内的自己対話-川の畔のささめごと

日々考えていることをフランスから発信しています。自分の研究生活に関わる話題が多いですが、時に日常生活雑記も含まれます。

戦争末期、最愛の長女を失うという深い悲しみの中で書かれた最後の論文「場所的論理と宗教的世界観」

2020-04-16 23:59:59 | 哲学

 西田幾多郎の最後の完成論文「場所的論理と宗教的世界観」を読み直している。これで何度目かもう覚えていない。どのような状況の中で書かれたかを示す記述を西田の日記と書簡から拾ってみた。
 この論文が起稿されたのは昭和二十年二月四日日曜日であることが日記からわかる。一応書き終えたのは四月十四日土曜日であることも日記に記されている。しかし、四月十三日付の島谷俊三宛書簡には「今丁度私の宗教論「場所的論理と宗教的世界観」を書き終わつた所です」とある。いずれにしてもこれは一先ず書き終えたということであり、同月二十日の同じ宛先の書簡には「宗教論の方一通り終りましたがどうも再考せねばならぬ所多く尚暫くかかります」と認められている。翌日付の澤瀉久敬宛書簡には「宗教論の方は[…]今一通り終りましたが 尚よく再考 訂正いたしますので來月半頃にならねばすみませぬ」と書き記している。五月四日付の高坂正顕宛書簡に「もう出来上がりました」、その二日後の高山岩男宛書簡にも同様な文言がみられるので、五月の初めには完成原稿が出来ていたとわかる。
 この論文を書きはじめて十日後の二月十四日に長女彌生を突然失っている。享年四十九歳。

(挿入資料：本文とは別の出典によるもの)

(** * The internal Markdown link checker, [scripts/check_internal_links.py]

    A shallow embedding of the script and of the library calls it makes
    ([str] methods, [re.finditer], [os.path], [os.walk]), followed by the
    properties of the link checker.

    Conventions of the model.
    - A Python [str] is a list of Unicode code points ([N]).
    - The file system is a tree of directories and files; a directory keeps
      its entries in the order [os.scandir] lists them, and whether
      [os.scandir] can list it at all ([os.walk] passes over a directory
      it cannot list).  There are no symbolic links and no special files.
    - A file carries the text [f.read()] returns, or nothing when
      [open]/[read] raises (permissions, invalid UTF-8).
    - The walk of the model is not bounded in depth.  [os.walk] calls
      itself once for each level up to Python 3.11 and raises
      [RecursionError] near 1000 levels: the properties that say a run
      gets to a document or to its end are stated for trees of depth
      [walk_budget] at most.

    The two other scripts of the directory, [append_prompt_history.py] and
    [normalize_docs.py], are embedded after the link checker, on the same
    strings and the same file system; what they write is kept as a log of
    (path, text) pairs, and a function [can_write] says for which paths
    opening for writing succeeds.  A [write] to an open file raises when
    the text cannot be encoded, and only then. *)

From Stdlib Require Import Ascii String DecimalString.
From Stdlib Require Import List NArith Bool Arith Lia.
Import ListNotations.

(** ** Python strings *)

Definition char := N.
Definition str := list char.

(** A literal of the source, as a list of code points. *)
Definition lit (s : string) : str := map N_of_ascii (list_ascii_of_string s).

Definition chr (a : ascii) : char := N_of_ascii a.

Fixpoint str_eqb (a b : str) : bool :=
  match a, b with
  | [], [] => true
  | x :: a', y :: b' => (x =? y)%N && str_eqb a' b'
  | _, _ => false
  end.

(** [s.startswith(prefix)] *)
Fixpoint startswith (s prefix : str) {struct prefix} : bool :=
  match prefix with
  | [] => true
  | p :: prefix' =>
      match s with
      | [] => false
      | c :: s' => (c =? p)%N && startswith s' prefix'
      end
  end.

(** [s.endswith(suffix)] *)
Definition endswith (s suffix : str) : bool :=
  startswith (rev s) (rev suffix).

Fixpoint dropwhile (p : char -> bool) (s : str) : str :=
  match s with
  | [] => []
  | c :: s' => if p c then dropwhile p s' else s
  end.

Fixpoint takewhile (p : char -> bool) (s : str) : str :=
  match s with
  | [] => []
  | c :: s' => if p c then c :: takewhile p s' else []
  end.

(** [c.isspace()]: the code points CPython's [Py_UNICODE_ISSPACE] accepts. *)
Definition isspace (c : char) : bool :=
  ((9 <=? c) && (c <=? 13) || (28 <=? c) && (c <=? 32)
   || (c =? 133) || (c =? 160) || (c =? 5760)
   || (8192 <=? c) && (c <=? 8202)
   || (c =? 8232) || (c =? 8233) || (c =? 8239) || (c =? 8287)
   || (c =? 12288))%N.

(** [s.strip()] *)
Definition lstrip (s : str) : str := dropwhile isspace s.
Definition rstrip (s : str) : str := rev (dropwhile isspace (rev s)).
Definition strip (s : str) : str := rstrip (lstrip s).

(** [s.lstrip(c)] and [s.rstrip(c)] for a one-character argument. *)
Definition lstrip_char (c : char) (s : str) : str :=
  dropwhile (N.eqb c) s.
Definition rstrip_char (c : char) (s : str) : str :=
  rev (dropwhile (N.eqb c) (rev s)).

(** [s.split(c, 1)[0]]: the text before the first [c], all of [s] when
    there is none. *)
Definition split_first (c : char) (s : str) : str :=
  takewhile (fun x => negb (x =? c)%N) s.

(** [s.split(sep)] for a one-character separator. *)
Fixpoint split (sep : char) (s : str) : list str :=
  match s with
  | [] => [[]]
  | c :: s' =>
      if (c =? sep)%N then [] :: split sep s'
      else match split sep s' with
           | h :: t => (c :: h) :: t
           | [] => [[c]]
           end
  end.

(** [sep.join(comps)] *)
Fixpoint join_with (sep : str) (comps : list str) : str :=
  match comps with
  | [] => []
  | [c] => c
  | c :: rest => c ++ sep ++ join_with sep rest
  end.

(** [str(n)] for a non-negative [int]. *)
Definition str_of_nat (n : nat) : str :=
  lit (NilEmpty.string_of_uint (Nat.to_uint n)).

(** ** [posixpath] *)

Definition sep : char := chr "/".

(** [os.path.join(a, b)] *)
Definition path_join (a b : str) : str :=
  if startswith b [sep] || str_eqb a [] then b
  else if endswith a [sep] then a ++ b
  else a ++ [sep] ++ b.

(** One iteration of the loop of [os.path.normpath] over the components. *)
Definition normpath_step (initial_slashes : nat) (new_comps : list str)
    (comp : str) : list str :=
  if str_eqb comp [] || str_eqb comp (lit ".") then new_comps
  else if negb (str_eqb comp (lit ".."))
          || ((initial_slashes =? 0) && (length new_comps =? 0))
          || (negb (length new_comps =? 0)
              && str_eqb (last new_comps []) (lit ".."))
       then new_comps ++ [comp]
       else removelast new_comps.

(** [os.path.normpath(path)] *)
Definition normpath (path : str) : str :=
  if str_eqb path [] then lit "."
  else
    let initial_slashes :=
      if startswith path [sep] then
        if startswith path [sep; sep] && negb (startswith path [sep; sep; sep])
        then 2 else 1
      else 0 in
    let comps := fold_left (normpath_step initial_slashes) (split sep path) [] in
    let path' := repeat sep initial_slashes ++ join_with [sep] comps in
    if str_eqb path' [] then lit "." else path'.

(** The position just after the last [/] of [p] ([p.rfind('/') + 1]),
    counted from the left. *)
Definition after_last_sep (p : str) : nat :=
  length p - length (takewhile (fun x => negb (x =? sep)%N) (rev p)).

(** [os.path.dirname(p)] *)
Definition dirname (p : str) : str :=
  let head := firstn (after_last_sep p) p in
  if negb (str_eqb head []) && negb (str_eqb head (repeat sep (length head)))
  then rstrip_char sep head
  else head.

二日後の三女静子宛の葉書には「彌生一昨夜(十四日夜)急死にて死去 本當に驚いた 膽嚢炎とかいふ病にて非常に苦んで死んださうだ その前日(十三日)まで何ともなかつたらしい 近來は誠に親切にあたたかく孝行をつくしてくれたのに かわいさうなことをした 何とも云ひやうのないさびしさを感じて居る 先月十五日に來て梅と二人で宿し元氣で歸つたのに」と深い悲しみと喪失感を綴っている。その二日後の十八日付島谷俊三宛の葉書にも「彌生が突然死んで實に驚きました 嘸御世話にもなつたことでせう 彼は近來特に親切に孝行を盡した 私には何としても忘れ難いなつかしい娘であつたので何とも云ひ樣のない淋しさと深い悲哀に沈んでゐます」と繰り返しその深い悲哀を嘆じている。
 一応書き上げた四月十四日の日記には「昨夜又B29百七十機來襲、新宿から上野邊まで電車不通といふ。王子板橋等も。其他被害の程不明。宮城、大宮御所、火災。明治神宮燒失」とある。その前後にも空襲についての記述が散見される。三月十日の東京大空襲の二日後には「一昨夜のB29百三十機の空襲 東京大火災、聞けば聞く程悲惨」と記している。
 同月七日には「もうだんだん野菜もなくなる 野草にても食ふ外ない」と過酷な食糧事情を記している。そのちょうど三ヶ月後の六月七日午前四時、鎌倉姥ヶ谷の自宅で西田は尿毒症で急逝する。